Additionally, we extracted tweets dealing with health conditions using common words, such as “cold.” However, many tweets extracted in this way were not related to health conditions, for example, “It’s cold today.” Consequently, we manually removed many tweets from this extracted tweet set. We called this set of tweets “tweets by manual” for a user u and denoted it as M(u).
We called H(u)M(u) “tweets about the disease” and denoted this set as D(u). As each tweet in D(u) may contain sensitive information from the viewpoint of user protection, a short summary of each tweet to conceal details was made manually.

Results and Discussion

To conceal the identity of the users with ALS and MS, we used ALS1, ALS2, ALS3, and ALS4 to refer to the ALS patients and MS1, MS2, MS3, and MS4 to refer to the MS patients instead of their Twitter user names. Table 1 shows the numbers of tweets, the number of tweets in H(u), and the number of tweets in M(u) for each user u. Of note, all tweets about ALS were posted after the users were diagnosed, whereas all tweets about MS, except for one, were posted before the diagnosis.
We next constructed a patient history for each user u using tweets in D(u). For example, ALS1 had two tweets in H(ALS1) extracted by the HPO term “pain” (HP:0012531). M(ALS1) included three tweets that were extracted manually. From these five tweets, we obtained four events related to health conditions because two of the tweets in H(ALS1) indicated one event. Fig. 1 shows the patient history of ALS1, who had four events after diagnosis. We set the date of diagnosis as a reference point. We presented short summaries such as “can talk” instead of showing real tweets because the extracted tweets may contain sensitive information from the viewpoint of user protection. At 270 days after the date of diagnosis, we can see that ALS1 could work, walk, and talk. However, ALS1 could no longer walk 644 days after the date of diagnosis.
Similarly, Fig. 2 shows the patient history of MS1, who had three events as constructed by four tweets in D(MS1). MS1 had an asthma attack 2,102 days before the diagnosis, and experienced anxiety and received a drug for it 375 days before the diagnosis.
This experiment showed the potential of Twitter data as a source of patient-centric knowledge, by extracting tweets related to health conditions and constructing a patient history from each user’s timeline. However, we found that the typical method of scientific data extraction did not work well for mining tweets. As shown in Table 1, we obtained a very small number of tweets related to health conditions. To address this limitation, the development of a dictionary for the healthcare domain specialized for social media data is vitally necessary to leverage and better understand the scientific value of data from social media for rare and intractable diseases.


Conflicts of Interest

No potential conflict of interest relevant to this article was reported.
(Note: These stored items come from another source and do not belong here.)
(* ===== verification/HistoryTheorems.v ===== *)
(** * The theorems about the index of block hashes *)
From S2P Require Import Prelude Crypto Ledger LedgerFacts History HistoryFacts.
Local Open Scope Z_scope.
Local Open Scope list_scope.

(** ** Membership paths *)

Section Xor.
Local Open Scope nat_scope.

Lemma lxor_1_even j : Nat.lxor (2 * j) 1 = 2 * j + 1.
Proof.
  apply Nat.bits_inj. intros [|n].
  - rewrite Nat.lxor_spec, Nat.testbit_even_0, Nat.testbit_odd_0. done.
  - rewrite Nat.lxor_spec, Nat.testbit_even_succ, Nat.testbit_odd_succ by lia.
    change (Nat.testbit 1 (S n)) with (Nat.testbit 0 n). by rewrite Nat.bits_0, xorb_false_r.
Qed.

Lemma lxor_1_odd j : Nat.lxor (2 * j + 1) 1 = 2 * j.
Proof. by rewrite <-lxor_1_even, Nat.lxor_assoc, Nat.lxor_nilpotent, Nat.lxor_0_r. Qed.
End Xor.

Section Paths.
Context `{CryptoPrims} `{ChainPrims}.
Hypothesis blake3_32 : forall d, length (blake3 d) = 32%nat.

Hypothesis blake3_bytes : forall d, Forall in_u8 (blake3 d).

Definition digests (l : list bytes) : Prop := Forall (fun x => length x = 32%nat) l.

Lemma pair_layer_lookup j l a b :
  l !! (2 * j)%nat = Some a -> l !! (2 * j + 1)%nat = Some b -> pair_layer l !! j = Some (node a b).
Proof.
  revert l; induction j as [|j IH]; intros [|x [|y l]]; try done.
  - cbn. congruence.
  - replace (2 * S j)%nat with (S (S (2 * j))) by lia. cbn [lookup list_lookup plus pair_layer].
    replace (S (S (2 * j)) + 1)%nat with (S (S (2 * j + 1))) by lia. apply IH.
Qed.

Lemma digests_pair_layer n l : length l = (2 * n)%nat -> digests (pair_layer l).
Proof.
  revert l; induction n as [|n IH]; intros [|x [|y l]] Hl; try (simpl in Hl; lia); [constructor|].
  cbn [pair_layer]. constructor; [apply blake3_32|]. apply IH. simpl in Hl. lia.
Qed.

Lemma bytes_pair_layer n l : length l = (2 * n)%nat -> Forall (Forall in_u8) (pair_layer l).
Proof.
  revert l; induction n as [|n IH]; intros [|x [|y l]] Hl; try (simpl in Hl; lia); [constructor|].
  cbn [pair_layer]. constructor; [apply blake3_bytes|]. apply IH. simpl in Hl. lia.
Qed.

(** The two children of the parent of [idx]. *)
Lemma children (l : list bytes) n idx :
  length l = (2 * n)%nat -> (idx < 2 * n)%nat ->
  exists a b, l !! (2 * (idx / 2))%nat = Some a /\ l !! (2 * (idx / 2) + 1)%nat = Some b /\
    pair_layer l !! (idx / 2)%nat = Some (node a b).
Proof.
  intros Hl Hi. assert (Hb : (idx / 2 < n)%nat) by (apply Nat.Div0.div_lt_upper_bound; lia).
  destruct (lookup_lt_is_Some_2 l (2 * (idx / 2))) as [a Ha]; [lia|].
  destruct (lookup_lt_is_Some_2 l (2 * (idx / 2) + 1)) as [b Hb']; [lia|].
  exists a, b. split_and!; [done|done|]. by apply pair_layer_lookup.
Qed.

Lemma try_digest_Some b s : try_digest b = Some s -> s = b /\ length s = 32%nat.
Proof. unfold try_digest. case_bool_decide; [|done]. by intros [= <-]. Qed.

Lemma try_digest_ok b : length b = 32%nat -> try_digest b = Some b.
Proof. intros. unfold try_digest. by rewrite bool_decide_true. Qed.

Lemma land_1_cases idx :
  (Z.land (Z.of_nat idx) 1 = 0 /\ idx = (2 * (idx / 2))%nat) \/
  (Z.land (Z.of_nat idx) 1 <> 0 /\ idx = (2 * (idx / 2) + 1)%nat).
Proof.
  destruct (Nat.odd idx) eqn:E.
  - right. pose proof (odd_split _ E). apply land_1_odd in E. split; [lia|done].
  - left. pose proof (even_split _ E) as Hev. split; [|done].
    change 1 with (Z.ones 1). rewrite Z.land_ones by lia. rewrite Hev, Nat2Z.inj_mul, Z.mul_comm.
    apply Z_mod_mult.
Qed.

Lemma length_path_loop i layer idx :
  length layer = (2 ^ i)%nat -> length (path_loop i layer idx) = i.
Proof.
  revert layer idx; induction i as [|i IH]; intros layer idx Hl; [done|].
  rewrite pow2_S in Hl. pose proof (pow2_pos i). cbn [path_loop].
  rewrite bool_decide_true by lia. cbn [length]. f_equal. apply IH, length_pair_layer. lia.
Qed.

(** The path made for a position climbs to the root. *)
Lemma climb_path_for (hex_ok : forall b, Forall in_u8 b -> hex_decode (hex_encode b) = Some b) i layer idx cur :
  length layer = (2 ^ i)%nat -> digests layer -> Forall (Forall in_u8) layer -> layer !! idx = Some cur ->
  climb_path (path_loop i layer idx) (Z.of_nat idx) cur = Some (mtree i layer).
Proof.
  revert layer idx cur; induction i as [|i IH]; intros layer idx cur Hl Hd Hby Hcur.
  - destruct layer as [|x [|]]; try done. destruct idx; [|done]. cbn in *. congruence.
  - rewrite pow2_S in Hl. pose proof (pow2_pos i).
    assert (Hi : (idx < 2 * 2 ^ i)%nat) by (rewrite <-Hl; by eapply lookup_lt_Some).
    destruct (children layer _ idx Hl Hi) as (a & b & Ha & Hb & Hp).
    cbn [path_loop]. rewrite bool_decide_true by lia. cbn [climb_path].
    rewrite shiftr_1, <-mtree_pair_layer by (by rewrite pow2_S).
    pose proof (proj1 (Forall_lookup _ _) Hd _ _ Ha). pose proof (proj1 (Forall_lookup _ _) Hd _ _ Hb).
    assert (Hnext : forall sib, layer !! Nat.lxor idx 1 = Some sib -> length sib = 32%nat ->
      (if bool_decide (Z.land (Z.of_nat idx) 1 = 0) then node cur sib else node sib cur) = node a b ->
      (b0 ← hex_decode (hex_encode (default ZERO_HASH (layer !! Nat.lxor idx 1))); try_digest b0) ≫=
        (fun s => climb_path (path_loop i (pair_layer layer) (idx / 2)) (Z.of_nat (idx / 2))
          (if bool_decide (Z.land (Z.of_nat idx) 1 = 0) then node cur s else node s cur))
      = Some (mtree i (pair_layer layer))).
    { intros sib Hs Hsl En. rewrite Hs. cbn [default from_option id].
      rewrite hex_ok by (apply (proj1 (Forall_lookup _ _) Hby _ _ Hs)).
      cbn [mbind option_bind]. rewrite try_digest_ok by done. cbn [mbind option_bind]. rewrite En.
      apply IH; [apply length_pair_layer; lia|by eapply digests_pair_layer|by eapply bytes_pair_layer|done]. }
    destruct (land_1_cases idx) as [[Hz Hev]|[Hz Hod]].
    + apply (Hnext b); [by rewrite Hev, lxor_1_even|done|]. rewrite bool_decide_true by done.
      rewrite Hev, Ha in Hcur. by injection Hcur as ->.
    + apply (Hnext a); [by rewrite Hod, lxor_1_odd|done|]. rewrite bool_decide_false by done.
      rewrite Hod, Hb in Hcur. by injection Hcur as ->.
Qed.

Lemma node_inj a b a' b' :
  length a = 32%nat -> length a' = 32%nat -> node a b = node a' b' ->
  (a = a' /\ b = b') \/ blake3_collision.
Proof.
  intros Ha Ha' E. unfold node in E.
  destruct (decide (a ++ b = a' ++ b')) as [Eq|Hne].
  - left. apply app_inj_1 in Eq; [done|congruence].
  - right. exists (ascii_bytes "ego/bh/node:" ++ a ++ b), (ascii_bytes "ego/bh/node:" ++ a' ++ b').
    split; [|done]. intros Eq. by apply Hne, (app_inv_head (ascii_bytes "ego/bh/node:")).
Qed.

(** A path that climbs to the root starts from the leaf at its position. *)
Lemma climb_path_sound i layer idx path cur :
  length layer = (2 ^ i)%nat -> digests layer -> length path = i -> (idx < 2 ^ i)%nat ->
  length cur = 32%nat -> climb_path path (Z.of_nat idx) cur = Some (mtree i layer) ->
  layer !! idx = Some cur \/ blake3_collision.
Proof.
  revert layer idx path cur; induction i as [|i IH]; intros layer idx path cur Hl Hd Hp Hi Hc E.
  - apply nil_length_inv in Hp as ->. simpl in Hi. assert (idx = 0%nat) as -> by lia.
    destruct layer as [|x [|]]; try done. cbn in *. left. congruence.
  - rewrite pow2_S in *. destruct path as [|sib path]; [done|]. cbn [climb_path] in E.
    destruct (hex_decode sib ≫= try_digest) as [s|] eqn:Es; [|done].
    apply bind_Some in Es as (b0 & _ & [_ Hs]%try_digest_Some).
    cbn [mbind option_bind] in E. rewrite shiftr_1, <-mtree_pair_layer in E by (by rewrite pow2_S).
    destruct (children layer _ idx Hl Hi) as (a & b & Ha & Hb & Hpl).
    pose proof (proj1 (Forall_lookup _ _) Hd _ _ Ha) as Hla. cbv beta in Hla.
    pose proof (proj1 (Forall_lookup _ _) Hd _ _ Hb) as Hlb. cbv beta in Hlb.
    apply IH in E as [E|]; [|by right|by apply length_pair_layer|by eapply digests_pair_layer
      |by injection Hp|by apply Nat.Div0.div_lt_upper_bound; lia|by case_bool_decide; apply blake3_32].
    rewrite Hpl in E. destruct (land_1_cases idx) as [[Hz Hev]|[Hz Hod]].
    + rewrite bool_decide_true in E by done. injection E as E.
      apply node_inj in E as [[-> _]|]; [|by right|done|done]. left. by rewrite Hev.
    + rewrite bool_decide_false in E by done. injection E as E.
      apply node_inj in E as [[_ ->]|]; [|by right|done|done]. left. by rewrite Hod.
Qed.

Lemma leaf_inj h h' : leaf h = leaf h' -> hash_bytes h = hash_bytes h' \/ blake3_collision.
Proof.
  intros E. destruct (decide (hash_bytes h = hash_bytes h')) as [|Hne]; [by left|]. right.
  exists (ascii_bytes "ego/bh/leaf:" ++ hash_bytes h), (ascii_bytes "ego/bh/leaf:" ++ hash_bytes h').
  split; [|done]. intros Eq. by apply Hne, (app_inv_head (ascii_bytes "ego/bh/leaf:")).
Qed.

Lemma digests_leaves hashes : digests (leaf <$> hashes).
Proof. apply Forall_forall. intros x (h & -> & _)%list_elem_of_fmap. apply blake3_32. Qed.

Lemma bytes_leaves hashes : Forall (Forall in_u8) (leaf <$> hashes).
Proof. apply Forall_forall. intros x (h & -> & _)%list_elem_of_fmap. apply blake3_bytes. Qed.
End Paths.

Section Theorems.
Context `{CryptoPrims} `{ChainPrims}.

(** C15: The incremental index agrees with the tree: pushing the 4096 block hashes of
    a chunk one by one never panics and stores exactly the root that building the
    whole tree at once gives; the index is then ready for the next chunk, and
    pushing any old height again changes nothing. *)
Theorem history_root_matches ov chunk hashes :
  (forall d, length (blake3 d) = 32%nat) -> 0 <= chunk -> (chunk + 2) * CHUNK <= u64_max ->
  push_start ov (chunk * CHUNK) = inr (frontier_fresh chunk 0) ->
  Z.of_nat (length hashes) = CHUNK ->
  exists ov', push_all ov (chunk * CHUNK) hashes = Some ov' /\
    is_Some (tree_root hashes) /\ chunk_root ov' chunk = tree_root hashes /\
    (forall h x, 0 <= h < (chunk + 1) * CHUNK -> push ov' h x = Some ov') /\
    push_start ov' ((chunk + 1) * CHUNK) = inr (frontier_fresh (chunk + 1) 0).
Proof.
  intros Hd Hc Hb Hs Hl.
  destruct (push_all_rest Hd ov chunk hashes []) as (ov' & E & Hr & Hrest); [done|done| | | |].
  - by apply index_at_fresh.
  - done.
  - intros ->. discriminate Hl.
  - exists ov'. cbn [length Z.of_nat] in E. rewrite Z.add_0_r in E. rewrite (tree_root_mtree hashes Hl).
    split; [exact E|]. split; [by eexists|]. split; [exact Hr|exact Hrest].
Qed.

(** Paths are exact: every position of a chunk has a path that proves the hash
    recorded there, and any path that is accepted for that position, whoever made
    it, proves that same hash, unless it exhibits a collision of BLAKE3. *)
Theorem history_paths_exact hashes pos h root :
  (forall d, length (blake3 d) = 32%nat) -> (forall d, Forall in_u8 (blake3 d)) ->
  (forall b, Forall in_u8 b -> hex_decode (hex_encode b) = Some b) ->
  0 <= pos -> hashes !! Z.to_nat pos = Some h -> tree_root hashes = Some root ->
  (exists path, path_for hashes pos = Some path /\ path_ok h pos path root = true) /\
  (forall h' path, path_ok h' pos path root = true ->
     hash_bytes h' = hash_bytes h \/ blake3_collision).
Proof.
  intros Hd Hby Hhex Hpos Hh Hroot.
  assert (Hl : Z.of_nat (length hashes) = CHUNK).
  { unfold tree_root in Hroot. case_bool_decide as E; [done|].
    by destruct (decide (Z.of_nat (length hashes) = CHUNK)). }
  rewrite (tree_root_mtree hashes Hl) in Hroot. apply (inj Some) in Hroot. subst root.
  assert (Hlt : (Z.to_nat pos < length hashes)%nat) by (by eapply lookup_lt_Some).
  assert (Hlen : length (leaf <$> hashes) = (2 ^ LEVELS)%nat).
  { rewrite length_fmap. pose proof pow2_LEVELS. lia. }
  assert (Hleaf : (leaf <$> hashes) !! Z.to_nat pos = Some (leaf h)) by (by rewrite list_lookup_fmap, Hh).
  pose proof (digests_leaves Hd hashes) as Hdig.
  assert (Hp : bool_decide (CHUNK <= pos) = false) by (apply bool_decide_false; lia). split.
  - eexists. unfold path_for. rewrite Hp, bool_decide_false by (by intros []). split; [done|].
    pose proof (climb_path_for Hd Hby Hhex _ _ _ _ Hlen Hdig (bytes_leaves Hby hashes) Hleaf) as Hclimb.
    rewrite Z2Nat.id in Hclimb by done. unfold path_ok. rewrite Hp, Hclimb.
    rewrite bool_decide_false; [by apply bool_decide_eq_true|].
    intros Hne. apply Hne. exact (length_path_loop LEVELS _ _ Hlen).
  - intros h' path. unfold path_ok. rewrite Hp, orb_false_r.
    destruct (bool_decide (length path <> LEVELS)) eqn:Hpl; [done|]. apply bool_decide_eq_false in Hpl.
    destruct (climb_path path pos (leaf h')) as [cur|] eqn:Ec; [|done].
    intros ->%bool_decide_eq_true. rewrite <-(Z2Nat.id pos) in Ec by done.
    apply (climb_path_sound Hd) in Ec as [E|]; [|by right|done|done| | |apply Hd].
    + rewrite Hleaf in E. injection E as E. symmetry in E. by apply leaf_inj in E.
    + by destruct (decide (length path = LEVELS)).
    + rewrite <-Hlen, length_fmap. done.
Qed.
End Theorems.

(** ** Witnesses *)

Module HistoryDemo.
(** A stand-in for BLAKE3: the sum of the input, as 32 bytes. *)
Definition crypto : CryptoPrims :=
  {| blake2s d := []; blake3 d := to_le_bytes 32 (foldl (fun a x => a * 31 + x) 7 d);
     ed25519_verify _ _ _ := Ok false; ml_dsa_verify _ _ _ := false; slh_dsa_verify _ _ _ := Ok false;
     ed25519_sign _ _ := []; ml_dsa_sign _ _ := [] |}.
Definition chain : ChainPrims :=
  {| hex_encode := Hex.encode; hex_decode := Hex.decode; bech32m_encode _ _ := None;
     dalek_verify _ _ _ := false |}.
Definition hashes : list string := replicate (Z.to_nat CHUNK) "0a0b"%string.

Lemma length_hashes : Z.of_nat (length hashes) = CHUNK.
Proof. unfold hashes. by rewrite length_replicate, Z2Nat.id. Qed.
End HistoryDemo.

#[local] Existing Instance HistoryDemo.crypto.
#[local] Existing Instance HistoryDemo.chain.

(** The third chunk, into an empty index. *)
Lemma history_root_matches_witness :
  exists ov', push_all (ov_new ∅) (2 * CHUNK) HistoryDemo.hashes = Some ov' /\
    is_Some (tree_root HistoryDemo.hashes) /\ chunk_root ov' 2 = tree_root HistoryDemo.hashes /\
    (forall h x, 0 <= h < (2 + 1) * CHUNK -> push ov' h x = Some ov') /\
    push_start ov' ((2 + 1) * CHUNK) = inr (frontier_fresh (2 + 1) 0).
Proof.
  refine (history_root_matches (ov_new ∅) 2 HistoryDemo.hashes _ _ _ _ HistoryDemo.length_hashes).
  - intros d. apply length_to_le_bytes.
  - lia.
  - unfold CHUNK, u64_max. lia.
  - vm_compute. reflexivity.
Defined.

Lemma history_paths_exact_witness :
  (exists path, path_for HistoryDemo.hashes 5 = Some path /\
     path_ok "0a0b" 5 path (mtree LEVELS (leaf <$> HistoryDemo.hashes)) = true) /\
  (forall h' path, path_ok h' 5 path (mtree LEVELS (leaf <$> HistoryDemo.hashes)) = true ->
     hash_bytes h' = hash_bytes "0a0b" \/ blake3_collision).
Proof.
  refine (history_paths_exact HistoryDemo.hashes 5 "0a0b" (mtree LEVELS (leaf <$> HistoryDemo.hashes))
            _ _ _ _ _ (tree_root_mtree _ HistoryDemo.length_hashes)).
  - intros d. apply length_to_le_bytes.
  - intros d. apply to_le_bytes_byte.
  - apply Hex.decode_encode.
  - lia.
  - apply lookup_replicate. split; [done|]. unfold CHUNK. lia.
Defined.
The authors would like to express their gratitude to the participants of BLAH6, especially to members of Social Media Mining Group for their valuable comments. This work was supported by the National Bioscience Database Center (NBDC) of the Japan Science and Technology Agency (JST).

Fig. 1.
Patient history with four events constructed by five tweets in D(ALS1). ALS1, amyotrophic lateral sclerosis 1.
Fig. 2.
Patient history with three events constructed by four tweets in D(MS1). MS, multiple sclerosis.
Table 1.
Summary of the eight users analyzed in this experiment
User #Tweets #H #M
ALS1 2135 2 3
ALS2 1295 0 0
ALS3 213 1 1
ALS4 182 7 5
MS1 777 3 1
MS2 348 1 0
MS3 572 0 2
MS4 566 2 1
Total 6088 16 13

#Tweets, #H, and #M show the total numbers of tweets, the number of tweets in H, and the number of tweets in M, respectively.